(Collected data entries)
Lemma fold_on_is MAX M b (calls : list mixing_call) vs :
  forallb not_setup calls = true -> on_is b vs -> on_is b (fold_left (run_call MAX M) calls vs).
Proof.
  revert vs. induction calls as [|c calls IH]; intros v Hc Hv; simpl; [exact Hv|].
  simpl in Hc. apply andb_prop in Hc as [Hc1 Hc2].
  apply IH; [exact Hc2|apply run_call_on_is; assumption].
Qed.

(** No builder call or macro other than [mixing_setup] changes [mixing_on]:
    a stream is activated only by [mixing_setup], and an active stream stays
    active. *)
Theorem only_setup_changes_mixing_on (MAX : Z) (M : math) (vs : VGMSTREAM)
    (calls : list mixing_call) (d d' : mixing_data) :
  forallb not_setup calls = true ->
  mixing_data_p vs = Some d ->
  mixing_data_p (fold_left (run_call MAX M) calls vs) = Some d' ->
  mixing_on d' = mixing_on d.
Proof.
  intros Hc Hd Hd'. apply (fold_on_is MAX M (mixing_on d) calls vs Hc); [|exact Hd'].
  intros d0 Hd0. congruence.
Qed.

Lemma only_setup_changes_mixing_on_witness :
  option_map mixing_on
    (mixing_data_p (fold_left (run_call 64 identity_math)
                      [CallUpmix 0; CallMacroLayer 1 0 "e"%char; CallUpdateChannel]
                      (mixing_init stereo_stream)))
  = Some false.
Proof.
  destruct (mixing_data_p (fold_left (run_call 64 identity_math)
                      [CallUpmix 0; CallMacroLayer 1 0 "e"%char; CallUpdateChannel]
                      (mixing_init stereo_stream))) as [d'|] eqn:E;
    [|vm_compute in E; discriminate E].
  simpl. f_equal.
  apply (only_setup_changes_mixing_on 64 identity_math (mixing_init stereo_stream)
           [CallUpmix 0; CallMacroLayer 1 0 "e"%char; CallUpdateChannel]
           (mkData 2 2 false 0 VGMSTREAM_MAX_MIXING
                   (repeat mix_zero (Z.to_nat VGMSTREAM_MAX_MIXING)) []) d');
    [reflexivity|reflexivity|exact E].
Defined.

(** ** [get_last_fade] finds the last fade of a channel selector *)

Lemma mix_command_t_eqb_true a b : mix_command_t_eqb a b = true <-> a = b.
Proof. destruct a, b; simpl; split; intros H; congruence. Qed.

Definition fade_on (target : Z) (mix : mix_command_data) : Prop :=
  command mix = MIX_FADE /\ ch_dst mix = target.

Lemma get_last_fade_from_spec (n : nat) (chain : list mix_command_data) (target : Z) :
  match get_last_fade_from n chain target with
  | Some i => (i < n)%nat /\ fade_on target (nth i chain mix_zero)
              /\ forall j, (i < j < n)%nat -> ~ fade_on target (nth j chain mix_zero)
  | None => forall j, (j < n)%nat -> ~ fade_on target (nth j chain mix_zero)
  end.
Proof.
  induction n as [|n IH]; simpl; [intros j Hj; lia|].
  destruct (mix_command_t_eqb (command (nth n chain mix_zero)) MIX_FADE) eqn:Ef; simpl.
  - destruct (Z.eqb_spec (ch_dst (nth n chain mix_zero)) target) as [Ht|Ht].
    + apply mix_command_t_eqb_true in Ef. split; [lia|split; [split; assumption|]].
      intros j Hj. lia.
    + destruct (get_last_fade_from n chain target) as [i|].
      * destruct IH as (Hi & Hf & Hl). split; [lia|split; [exact Hf|]].
        intros j Hj [Hj1 Hj2]. destruct (Nat.eq_dec j n) as [->|Hne]; [congruence|].
        apply (Hl j); [lia|split; assumption].
      * intros j Hj [Hj1 Hj2]. destruct (Nat.eq_dec j n) as [->|Hne]; [congruence|].
        apply (IH j); [lia|split; assumption].
  - assert (Hnf : ~ fade_on target (nth n chain mix_zero)).
    { intros [Hc _]. rewrite Hc in Ef. discriminate Ef. }
    destruct (get_last_fade_from n chain target) as [i|].
    + destruct IH as (Hi & Hf & Hl). split; [lia|split; [exact Hf|]].
      intros j Hj. destruct (Nat.eq_dec j n) as [->|Hne]; [exact Hnf|]. apply Hl. lia.
    + intros j Hj. destruct (Nat.eq_dec j n) as [->|Hne]; [exact Hnf|]. apply IH. lia.
Qed.

(** [get_last_fade] returns the slot of the last [MIX_FADE] command with
    this [ch_dst] among the first [mixing_count] slots: no later slot before
    [mixing_count] holds one. [NULL] means that no slot before
    [mixing_count] holds one. *)
Theorem get_last_fade_spec (data : mixing_data) (target_channel : Z) :
  match get_last_fade data target_channel with
  | Some i =>
      (i < Z.to_nat (mixing_count data))%nat
      /\ fade_on target_channel (nth i (mixing_chain data) mix_zero)
      /\ forall j, (i < j < Z.to_nat (mixing_count data))%nat ->
           ~ fade_on target_channel (nth j (mixing_chain data) mix_zero)
  | None =>
      forall j, (j < Z.to_nat (mixing_count data))%nat ->
        ~ fade_on target_channel (nth j (mixing_chain data) mix_zero)
  end.
Proof. apply get_last_fade_from_spec. Qed.

(** ** Exact acceptance of upmix and downmix *)

(** [mixing_push_upmix] adds its command exactly when mixing is off, the
    array has room, [0 <= ch_dst <= output_channels] and one more channel
    stays within [VGMSTREAM_MAX_CHANNELS]. It then adds one output channel
    and raises [mixing_channels] to at least the new count. Otherwise the
    stream is unchanged. *)
Theorem mixing_push_upmix_spec (MAX : Z) (vs : VGMSTREAM) (d : mixing_data) (ch_dst : Z) :
  mixing_data_p vs = Some d ->
  (mixing_on d = false /\ mixing_count d + 1 <= mixing_size d
   /\ 0 <= ch_dst <= output_channels d /\ output_channels d + 1 <= MAX
   /\ exists d', mixing_data_p (mixing_push_upmix MAX vs ch_dst) = Some d'
        /\ output_channels d' = output_channels d + 1
        /\ mixing_channels d' = Z.max (mixing_channels d) (output_channels d + 1)
        /\ mixing_count d' = mixing_count d + 1
        /\ mixing_chain d' = aset (mixing_chain d) (mixing_count d)
                                  (mkMix MIX_UPMIX ch_dst 0 0 0 0 Ascii.zero 0 0 0 0))
  \/ (~ (mixing_on d = false /\ mixing_count d + 1 <= mixing_size d
         /\ 0 <= ch_dst <= output_channels d /\ output_channels d + 1 <= MAX)
      /\ mixing_push_upmix MAX vs ch_dst = vs).
Proof.
  intros Hd. unfold mixing_push_upmix. rewrite Hd.
  destruct (Z.ltb_spec0 ch_dst 0).
  { right. split; [intros (_ & _ & H & _); lia|reflexivity]. }
  destruct ((ch_dst >? output_channels d) || (output_channels d + 1 >? MAX)) eqn:Eg.
  { right. split; [|reflexivity]. intros (_ & _ & H1 & H2). revert Eg. zcases; simpl; lia || discriminate. }
  assert (Hg : ch_dst <= output_channels d /\ output_channels d + 1 <= MAX)
    by (revert Eg; zcases; simpl; lia || discriminate).
  unfold add_mixing. rewrite Hd. destruct (mixing_on d) eqn:Eo.
  { right. split; [intros (H & _); discriminate H|reflexivity]. }
  destruct (Z.gtb_spec (mixing_count d + 1) (mixing_size d)) as [Hs|Hs].
  { right. split; [intros (_ & Hx & _); lia|reflexivity]. }
  left. repeat (split; [lia || reflexivity|]). simpl.
  eexists. split; [reflexivity|]. simpl.
  destruct (Z.ltb_spec0 (mixing_channels d) (output_channels d + 1)); simpl;
    repeat split; lia.
Qed.

Lemma mixing_push_upmix_spec_witness :
  let d := mkData 2 2 false 0 VGMSTREAM_MAX_MIXING
                  (repeat mix_zero (Z.to_nat VGMSTREAM_MAX_MIXING)) [] in
  mixing_data_p (mixing_init stereo_stream) = Some d
  /\ ((mixing_on d = false /\ mixing_count d + 1 <= mixing_size d
       /\ 0 <= 1 <= output_channels d /\ output_channels d + 1 <= 8
       /\ exists d', mixing_data_p (mixing_push_upmix 8 (mixing_init stereo_stream) 1) = Some d'
            /\ output_channels d' = output_channels d + 1
            /\ mixing_channels d' = Z.max (mixing_channels d) (output_channels d + 1)
            /\ mixing_count d' = mixing_count d + 1
            /\ mixing_chain d' = aset (mixing_chain d) (mixing_count d)
                                      (mkMix MIX_UPMIX 1 0 0 0 0 Ascii.zero 0 0 0 0))
      \/ (~ (mixing_on d = false /\ mixing_count d + 1 <= mixing_size d
             /\ 0 <= 1 <= output_channels d /\ output_channels d + 1 <= 8)
          /\ mixing_push_upmix 8 (mixing_init stereo_stream) 1 = mixing_init stereo_stream)).
Proof.
  intros d. split; [reflexivity|].
  apply (mixing_push_upmix_spec 8 (mixing_init stereo_stream) d 1). reflexivity.
Defined.

(** [mixing_push_downmix] adds its command exactly when mixing is off, the
    array has room, [0 <= ch_dst < output_channels] and at least two output
    channels exist. It then removes one output channel and keeps
    [mixing_channels]. Otherwise the stream is unchanged. *)
Theorem mixing_push_downmix_spec (vs : VGMSTREAM) (d : mixing_data) (ch_dst : Z) :
  mixing_data_p vs = Some d ->
  (mixing_on d = false /\ mixing_count d + 1 <= mixing_size d
   /\ 0 <= ch_dst < output_channels d /\ 2 <= output_channels d
   /\ exists d', mixing_data_p (mixing_push_downmix vs ch_dst) = Some d'
        /\ output_channels d' = output_channels d - 1
        /\ mixing_channels d' = mixing_channels d
        /\ mixing_count d' = mixing_count d + 1
        /\ mixing_chain d' = aset (mixing_chain d) (mixing_count d)
                                  (mkMix MIX_DOWNMIX ch_dst 0 0 0 0 Ascii.zero 0 0 0 0))
  \/ (~ (mixing_on d = false /\ mixing_count d + 1 <= mixing_size d
         /\ 0 <= ch_dst < output_channels d /\ 2 <= output_channels d)
      /\ mixing_push_downmix vs ch_dst = vs).
Proof.
  intros Hd. unfold mixing_push_downmix. rewrite Hd.
  destruct (Z.ltb_spec0 ch_dst 0).
  { right. split; [intros (_ & _ & H & _); lia|reflexivity]. }
  destruct ((ch_dst >=? output_channels d) || (output_channels d - 1 <? 1)) eqn:Eg.
  { right. split; [|reflexivity]. intros (_ & _ & H1 & H2). revert Eg. zcases; simpl; lia || discriminate. }
  assert (Hg : ch_dst < output_channels d /\ 2 <= output_channels d)
    by (revert Eg; zcases; simpl; lia || discriminate).
  unfold add_mixing. rewrite Hd. destruct (mixing_on d) eqn:Eo.
  { right. split; [intros (H & _); discriminate H|reflexivity]. }
  destruct (Z.gtb_spec (mixing_count d + 1) (mixing_size d)) as [Hs|Hs].
  { right. split; [intros (_ & Hx & _); lia|reflexivity]. }
  left. repeat (split; [lia || reflexivity|]). simpl.
  eexists. split; [reflexivity|]. simpl. repeat split; lia.
Qed.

Required work: Once the line with "(** No builder" is found in the records above, print exactly that line and every line after it through the line with "option_map mixing_on".

Written response:
(** No builder call or macro other than [mixing_setup] changes [mixing_on]:
    a stream is activated only by [mixing_setup], and an active stream stays
    active. *)
Theorem only_setup_changes_mixing_on (MAX : Z) (M : math) (vs : VGMSTREAM)
    (calls : list mixing_call) (d d' : mixing_data) :
  forallb not_setup calls = true ->
  mixing_data_p vs = Some d ->
  mixing_data_p (fold_left (run_call MAX M) calls vs) = Some d' ->
  mixing_on d' = mixing_on d.
Proof.
  intros Hc Hd Hd'. apply (fold_on_is MAX M (mixing_on d) calls vs Hc); [|exact Hd'].
  intros d0 Hd0. congruence.
Qed.

Lemma only_setup_changes_mixing_on_witness :
  option_map mixing_on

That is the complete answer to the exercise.